The criminal complaint does not fault the performance of the artificial heart or the ventricular assist device. In fact, the artificial hearts developed by Symbion are still being implanted in critically ill patients to keep them alive until they can get human heart transplants.

The complaint against Symbion - a Utah company founded by Jarvik - was filed in U.S. District Court Monday. Jarvik was fired as chairman of Symbion in 1987, shortly after a venture capital company acquired a controlling interest in Symbion.

About six years ago, Symbion moved from Salt Lake City to Tempe, Ariz.

While Symbion went out of business, it did not file bankruptcy, according to Don B. Olsen, head of the University of Utah's Institute for Biomedical Engineering, which includes the U.'s artificial heart laboratory.

The company faces a potential fine of $200,000 if convicted, said assistant U.S. attorney Stanley Olsen. No individual with the company will be prosecuted, he said.

Symbion has already agreed to pay as much as $200,000, Cobb said.

According to the complaint, Symbion was required to monitor its clinical investigations of the total artificial heart and the ventricular assist device and submit reports of that monitoring to the Food and Drug Administration.

In mid-1989, Symbion sent a report to the FDA that included an inaccurate list of clinical monitoring visits, the complaint says. Some of the visits either hadn't been made as reported or were made for reasons other than monitoring, the complaint says.

The company also gave the FDA a misleading annual report on its ventricular assist device that implied that the necessary visits had been made, according to the allegation.

In January 1990, the FDA withdrew Symbion's permit, called an Investigational Device Exemption. In effect, that ended Symbion's participation in the artificial heart business.

At that time, legal rights to the artificial heart reverted to the University of Utah, which was instrumental in developing the device. The Medforte Research Foundation was formed to keep the program alive.

Medforte, based in Salt Lake City, formed a partnership with the University of Arizona called CardioWest Technologies, based in Tucson. Don B. Olsen, the president of CardioWest, said CardioWest took over the inventory and some of the equipment once owned by Symbion.

CardioWest has a manufacturing center in Vancouver, British Columbia, and has been shipping Jarvik artificial hearts to other countries. It also got approval to implant them in patients in this country.

"We have not done anything with the ventricular assist device," Don Olsen said of CardioWest.

"But we have been working with the total artificial heart. In 1992, we implanted six devices in patients, and in 1993 we implanted 18."

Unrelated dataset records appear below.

Lemma ids_wf_forget m c : ids_wf m c → ids_wf m None.
Proof. intros [? ? ? ?]. by split. Qed.

Lemma ids_wf_alloc m c w id :
  ids_wf m c → m !! w = None → fresh_above m id →
  ids_wf (<[w := [id]]> m) (Some id).
Proof.
  intros [Hne Hnd Hdj Hc] Hnone Hfresh. split.
  - intros w'. destruct (decide (w' = w)) as [->|?].
    + by rewrite lookup_insert_eq.
    + rewrite lookup_insert_ne by done. apply Hne.
  - intros w' ids. destruct (decide (w' = w)) as [->|?].
    + rewrite lookup_insert_eq. intros [= <-]. apply NoDup_singleton.
    + rewrite lookup_insert_ne by done. apply Hnd.
  - intros w1 w2 k. rewrite !holds_insert.
    intros [[-> Hk1]|[? H1]] [[-> Hk2]|[? H2]]; [done| | |by eapply Hdj].
    + apply list_elem_of_singleton in Hk1 as ->.
      specialize (Hfresh _ _ H2). lia.
    + apply list_elem_of_singleton in Hk2 as ->.
      specialize (Hfresh _ _ H1). lia.
  - intros k w' k' [= <-]. rewrite holds_insert.
    intros [[-> Hk]|[? Hk]].
    + apply list_elem_of_singleton in Hk as ->. lia.
    + specialize (Hfresh _ _ Hk). lia.
Qed.

Lemma ids_wf_delete m c w : ids_wf m c → ids_wf (delete w m) c.
Proof.
  intros [Hne Hnd Hdj Hc]. split.
  - intros w'. destruct (decide (w' = w)) as [->|?].
    + by rewrite lookup_delete_eq.
    + rewrite lookup_delete_ne by done. apply Hne.
  - intros w' ids. destruct (decide (w' = w)) as [->|?].
    + by rewrite lookup_delete_eq.
    + rewrite lookup_delete_ne by done. apply Hnd.
  - intros w1 w2 k. rewrite !holds_delete. intros [_ H1] [_ H2]. by eapply Hdj.
  - intros k w' k' Hk. rewrite holds_delete. intros [_ H1]. by eapply Hc.
Qed.

(** One step of [merge]: the ids of [src] go to the end of [dst]'s. *)
Lemma holds_move (m : gmap window (list Z)) src dst ids w k :
  src ≠ dst → m !! src = Some ids →
  holds (<[dst := default [] (m !! dst) ++ ids]> (delete src m)) w k ↔
  (w = dst ∧ (holds m dst k ∨ holds m src k)) ∨
  (w ≠ dst ∧ w ≠ src ∧ holds m w k).
Proof.
  intros Hne Hsrc. rewrite holds_insert, holds_delete, elem_of_app. split.
  - intros [[-> [Hk|Hk]]|[? [? Hk]]]; [| |by right].
    + left. split; [done|]. left. destruct (m !! dst) as [old|] eqn:Hd.
      * by exists old.
      * by inversion Hk.
    + left. split; [done|]. right. by exists ids.
  - intros [[-> [(old & Hd & Hk)|(ids' & Hs & Hk)]]|(? & ? & Hk)].
    + left. split; [done|]. left. by rewrite Hd.
    + left. split; [done|]. right. by simplify_eq.
    + by right.
Qed.

Lemma ids_wf_move m c src dst ids :
  ids_wf m c → src ≠ dst → m !! src = Some ids →
  ids_wf (<[dst := default [] (m !! dst) ++ ids]> (delete src m)) c.
Proof.
  intros [Hne Hnd Hdj Hc] Hsd Hsrc. split.
  - intros w. destruct (decide (w = dst)) as [->|?].
    + rewrite lookup_insert_eq. intros [= Happ].
      apply app_eq_nil in Happ as [_ ->]. by apply (Hne src).
    + rewrite lookup_insert_ne by done.
      destruct (decide (w = src)) as [->|?].
      * by rewrite lookup_delete_eq.
      * rewrite lookup_delete_ne by done. apply Hne.
  - intros w l. destruct (decide (w = dst)) as [->|?].
    + rewrite lookup_insert_eq. intros [= <-]. apply NoDup_app. split_and!.
      * destruct (m !! dst) as [old|] eqn:Hd; [by eapply Hnd|apply NoDup_nil_2].
      * intros k Hk Hk'. apply Hsd. apply (Hdj src dst k).
        -- by exists ids.
        -- destruct (m !! dst) as [old|] eqn:Hd; [by exists old|by inversion Hk].
      * by eapply Hnd.
    + rewrite lookup_insert_ne by done.
      destruct (decide (w = src)) as [->|?].
      * by rewrite lookup_delete_eq.
      * rewrite lookup_delete_ne by done. apply Hnd.
  - intros w1 w2 k. rewrite !(holds_move m src dst ids) by done.
    intros [[-> H1]|(? & ? & H1)] [[-> H2]|(? & ? & H2)]; [done| | |by eapply Hdj].
    + destruct H1 as [H1|H1]; [by destruct (Hdj _ _ _ H1 H2)|].
      by destruct (Hdj _ _ _ H1 H2).
    + destruct H2 as [H2|H2]; [by destruct (Hdj _ _ _ H1 H2)|].
      by destruct (Hdj _ _ _ H1 H2).
  - intros k w k' Hk. rewrite (holds_move m src dst ids) by done.
    intros [[-> [H1|H1]]|(? & ? & H1)]; by eapply Hc.
Qed.

(** *** What the adapter's private helpers do *)

Lemma set_ids_persist (m : gmap window (list Z)) (a : MergeableStateAdapter) :
  (modify (Adapter.set_window_ids m) ;; Adapter._persist_window_ids) a
    = Returns (tt, with_ids m a).
Proof. reflexivity. Qed.

Lemma on_raw_modify (f : raw_backend → raw_backend) (a : MergeableStateAdapter) :
  Adapter.on_raw (modify f) a = Returns (tt, with_raw f a).
Proof. reflexivity. Qed.

Lemma get_next_counter_spec (a : MergeableStateAdapter) :
  ids_wf (window_ids a) (counter a) →
  ∃ id, Adapter._get_next_counter a = Returns (id, Adapter.set_counter id a) ∧
        fresh_above (window_ids a) id.
Proof.
  intros Hwf. unfold Adapter._get_next_counter, bind at 1, get.
  case_bool_decide as Hempty.
  - exists (0 + 1). split; [done|]. intros w k Hk. rewrite Hempty in Hk.
    by apply holds_empty in Hk.
  - destruct (counter a) as [c|] eqn:Hc.
    + exists (c + 1). split; [done|]. intros w k Hk.
      pose proof (wf_counter _ _ Hwf c w k eq_refl Hk). lia.
    + apply map_choose in Hempty as (w0 & ids0 & Hl0).
      destruct ids0 as [|k0 ids0]; [by destruct (wf_nonempty _ _ Hwf w0)|].
      assert (k0 ∈ Adapter.all_ids (window_ids a)) as Hin.
      { apply elem_of_all_ids. exists w0, (k0 :: ids0). split; [done|left]. }
      destruct (Adapter.all_ids (window_ids a)) as [|k ks] eqn:Hall;
        [by inversion Hin|].
      exists (foldl Z.max k ks + 1). split; [done|]. intros w x Hx.
      assert (x ∈ k :: ks) as Hx'.
      { rewrite <- Hall. apply elem_of_all_ids. by exists w. }
      apply elem_of_cons in Hx' as [->|Hx'].
      * pose proof (foldl_max_le ks k). lia.
      * pose proof (foldl_max_ge ks k x Hx'). lia.
Qed.

Lemma get_id_known (a : MergeableStateAdapter) w id ids :
  window_ids a !! w = Some (id :: ids) →
  Adapter._get_id w a = Returns (id, a).
Proof. intros Hl. unfold Adapter._get_id, bind, get. by rewrite Hl. Qed.

(** The adapter after [_get_id] has given the new window [w] the id [id]. *)
Lemma get_id_fresh (a : MergeableStateAdapter) w :
  ids_wf (window_ids a) (counter a) → window_ids a !! w = None →
  ∃ id, Adapter._get_id w a
          = Returns (id, with_ids (<[w := [id]]> (window_ids a))
                                  (Adapter.set_counter id a)) ∧
        fresh_above (window_ids a) id.
Proof.
  intros Hwf Hnone. destruct (get_next_counter_spec a Hwf) as (id & Hnext & Hfresh).
  exists id. split; [|done].
  unfold Adapter._get_id, bind at 1, get. rewrite Hnone.
  unfold bind at 1. rewrite Hnext. done.
Qed.

(** *** The invariant under changes of the id map and of the backend *)

Lemma good_with_ids (a : MergeableStateAdapter) (m : gmap window (list Z)) :
  good a → ids_wf m (counter a) →
  (∀ id, is_Some (state (raw_state a) !! id) → ∃ w, holds m w id) →
  good (with_ids m a).
Proof.
  intros [Hids Hp Hcells Hown] Hwf Hcover. split; simpl; [done| |done|done].
  unfold persisted. simpl. by rewrite lookup_insert_eq.
Qed.

Lemma good_alloc (a : MergeableStateAdapter) w id :
  good a → window_ids a !! w = None → fresh_above (window_ids a) id →
  good (with_ids (<[w := [id]]> (window_ids a)) (Adapter.set_counter id a)).
Proof.
  intros [Hids Hp Hcells Hown] Hnone Hfresh. split; simpl.
  - by eapply ids_wf_alloc.
  - unfold persisted. simpl. by rewrite lookup_insert_eq.
  - done.
  - intros k Hk. destruct (Hown k Hk) as (w' & Hh). exists w'.
    apply holds_insert. right. split; [|done]. intros ->.
    destruct Hh as (ids & Hl & _). congruence.
Qed.

Lemma good_with_raw (a : MergeableStateAdapter) (f : raw_backend → raw_backend) :
  good a →
  global_state (f (raw_state a)) = global_state (raw_state a) →
  (∀ id name, ∃ l, InMemory.cell (f (raw_state a)) id name = VList l) →
  (∀ id, is_Some (state (f (raw_state a)) !! id) →
         is_Some (state (raw_state a) !! id) ∨ ∃ w, holds (window_ids a) w id) →
  good (with_raw f a).
Proof.
  intros [Hids Hp Hcells Hown] Hg Hc Ho. split; simpl; [done| |done|].
  - unfold persisted. simpl. by rewrite Hg.
  - intros id Hs. destruct (Ho id Hs) as [Hs'|Hh]; [by apply Hown|done].
Qed.

Lemma good_init_empty (dc : bool) : good (Adapter.init (InMemory.init dc)).
Proof.
  split.
  - apply ids_wf_empty.
  - done.
  - intros id name. by exists [].
  - intros id [d Hd]. simpl in Hd. by rewrite lookup_empty in Hd.
Qed.

Lemma good_rewrap (a : MergeableStateAdapter) :
  good a → good (Adapter.init (raw_state a)).
Proof.
  intros [Hids Hp Hcells Hown]. unfold persisted in Hp.
  split; unfold Adapter.init; simpl; rewrite ?Hp.
  - by eapply ids_wf_forget.
  - unfold persisted. simpl. by rewrite Hp.
  - done.
  - done.
Qed.

(** *** Cells of the in-memory backend *)

Lemma cell_set_cell (raw : raw_backend) id name v id' name' :
  InMemory.cell (InMemory.set_cell id name v raw) id' name' =
  if decide (id' = id ∧ name' = name) then v else InMemory.cell raw id' name'.
Proof.
  unfold InMemory.cell, InMemory.set_cell. cbn [state InMemory.with_state].
  case_decide as Hc.
  - destruct Hc as [-> ->]. rewrite lookup_insert_eq. cbn.
    by rewrite lookup_insert_eq.
  - destruct (decide (id' = id)) as [->|Hid].
    + rewrite lookup_insert_eq. cbn. rewrite lookup_insert_ne; [done|].
      intros ->. tauto.
    + by rewrite lookup_insert_ne.
Qed.

Lemma state_set_cell_is_Some (raw : raw_backend) id name v id' :
  is_Some (state (InMemory.set_cell id name v raw) !! id') →
  id' = id ∨ is_Some (state raw !! id').
Proof.
  unfold InMemory.set_cell. simpl. destruct (decide (id' = id)) as [->|Hid].
  - by left.
  - rewrite lookup_insert_ne by done. by right.
Qed.

Lemma state_drop_ids (ids : list Z) (raw : raw_backend) id :
  state (drop_ids ids raw) !! id =
  if decide (id ∈ ids) then None else state raw !! id.
Proof.
  revert raw. induction ids as [|k ids IH]; intros raw.
  - destruct (decide (id ∈ [])) as [Hin|_]; [by inversion Hin|done].
  - change (drop_ids (k :: ids) raw)
      with (drop_ids ids (InMemory.with_state (delete k) raw)).
    rewrite IH. cbn [state InMemory.with_state].
    destruct (decide (id ∈ ids)) as [Hin|Hnin].
    + rewrite decide_True; [done|by right].
    + destruct (decide (id = k)) as [->|Hne].
      * rewrite lookup_delete_eq. rewrite decide_True; [done|left].
      * rewrite lookup_delete_ne by done. rewrite decide_False; [done|].
        intros Hin. apply elem_of_cons in Hin as [?|?]; done.
Qed.

Lemma global_drop_ids (ids : list Z) (raw : raw_backend) :
  global_state (drop_ids ids raw) = global_state raw.
Proof. revert raw. induction ids as [|k ids IH]; intros raw; [done|]. simpl.
  fold (drop_ids ids (InMemory.with_state (delete k) raw)). by rewrite IH. Qed.

Lemma cell_drop_cell (raw : raw_backend) name id id' name' :
  InMemory.cell (drop_cell name id raw) id' name' =
  if decide (id' = id ∧ name' = name) then VList []
  else InMemory.cell raw id' name'.
Proof.
  unfold InMemory.cell, drop_cell. cbn [state InMemory.with_state].
  destruct (state raw !! id) as [d|] eqn:Hd.
  - case_decide as Hc.
    + destruct Hc as [-> ->]. rewrite lookup_insert_eq. cbn.
      by rewrite lookup_delete_eq.
    + destruct (decide (id' = id)) as [->|Hid].
      * rewrite lookup_insert_eq, Hd. cbn. rewrite lookup_delete_ne; [done|].
        intros ->. tauto.
      * by rewrite lookup_insert_ne.
  - case_decide as Hc; [|done]. destruct Hc as [-> ->]. by rewrite Hd.
Qed.

Lemma cell_drop_cells (raw : raw_backend) name ids id' name' :
  InMemory.cell (drop_cells name ids raw) id' name' =
  if decide (id' ∈ ids ∧ name' = name) then VList []
  else InMemory.cell raw id' name'.
Proof.
  revert raw. induction ids as [|k ids IH]; intros raw.
  - destruct (decide (id' ∈ [] ∧ name' = name)) as [[Hin _]|_];
      [by inversion Hin|done].
  - change (drop_cells name (k :: ids) raw)
      with (drop_cells name ids (drop_cell name k raw)).
    rewrite IH, cell_drop_cell.
    destruct (decide (id' ∈ ids ∧ name' = name)) as [[Hin ->]|Hn1].
    + rewrite decide_True; [done|]. split; [by right|done].
    + destruct (decide (id' = k ∧ name' = name)) as [[-> ->]|Hn2].
      * rewrite decide_True; [done|]. split; [left|done].
      * rewrite decide_False; [done|]. intros [Hin ->].
        apply elem_of_cons in Hin as [->|Hin]; tauto.
Qed.

Lemma state_drop_cell_is_Some (raw : raw_backend) name id id' :
  is_Some (state (drop_cell name id raw) !! id') ↔ is_Some (state raw !! id').
Proof.
  unfold drop_cell. simpl. destruct (state raw !! id) as [d|] eqn:Hd; [|done].
  destruct (decide (id' = id)) as [->|Hid].
  - rewrite lookup_insert_eq, Hd. split; eauto.
  - by rewrite lookup_insert_ne.
Qed.

Lemma state_drop_cells_is_Some (raw : raw_backend) name ids id' :
  is_Some (state (drop_cells name ids raw) !! id') ↔ is_Some (state raw !! id').
Proof.
  revert raw. induction ids as [|k ids IH]; intros raw; [done|]. simpl.
  fold (drop_cells name ids (drop_cell name k raw)).
  by rewrite IH, state_drop_cell_is_Some.
Qed.

Lemma global_drop_cells (raw : raw_backend) name ids :
  global_state (drop_cells name ids raw) = global_state raw.
Proof.
  revert raw. induction ids as [|k ids IH]; intros raw; [done|]. simpl.
  fold (drop_cells name ids (drop_cell name k raw)). by rewrite IH.
Qed.

(** *** Steps of monadic code *)

Lemma bind_returns {S A B} (c : M S A) (k : A → M S B) s x s' :
  c s = Returns (x, s') → bind c k s = k x s'.
Proof. intros Hc. unfold bind. by rewrite Hc. Qed.

Lemma bind_raises {S A B} (c : M S A) (k : A → M S B) s e :
  c s = Raises e → bind c k s = Raises e.
Proof. intros Hc. unfold bind. by rewrite Hc. Qed.

Lemma for_each_app {S A} (xs ys : list A) (body : A → M S unit) s s' :
  for_each xs body s = Returns (tt, s') →
  for_each (xs ++ ys) body s = for_each ys body s'.
Proof.
  revert s. induction xs as [|x xs IH]; intros s; simpl.
  - by intros [= ->].
  - unfold bind. destruct (body x s) as [[[] s1]|e]; [|done]. apply IH.
Qed.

Centers in Ottawa, Canada, and Paris and Nice, France, use the hearts. In addition, the FDA has approved CardioWest's petition for limited clinical trials in the United States. So far, CardioWest has signed up five medical centers in Arizona, Illinois, Wisconsin, Pennsylvania and Texas.

Asked if the criminal charge indicates anything is wrong with the artificial heart mechanically, Don Olsen said, "Absolutely not. The device didn't fail, the company (Symbion) failed."

According to Don Olsen, the heart and the ventricular assist device didn't have problems themselves.

"Mechanically and reliably, they were very good. The reliability and safety of the devices was never an item of issue with the Food and Drug Administration."

Don Olsen said the government believes that in 1989 Symbion did not carry out proper monitoring of patients or devices.

"The Food and Drug Administration relied . . . upon the corporation to do the monitoring and the reporting," he said. The FDA's role was to make certain that the proper reports were filed.

If reports were not filed in an appropriate manner and in sufficient detail, "then their (FDA officials') mandate from Congress would be to stop the sale of the device."

Symbion is currently a liquidating trust. The settlement with the government now allows Symbion's trustee to start tying up loose ends, ultimately giving any assets left to shareholders and any creditors, Cobb said.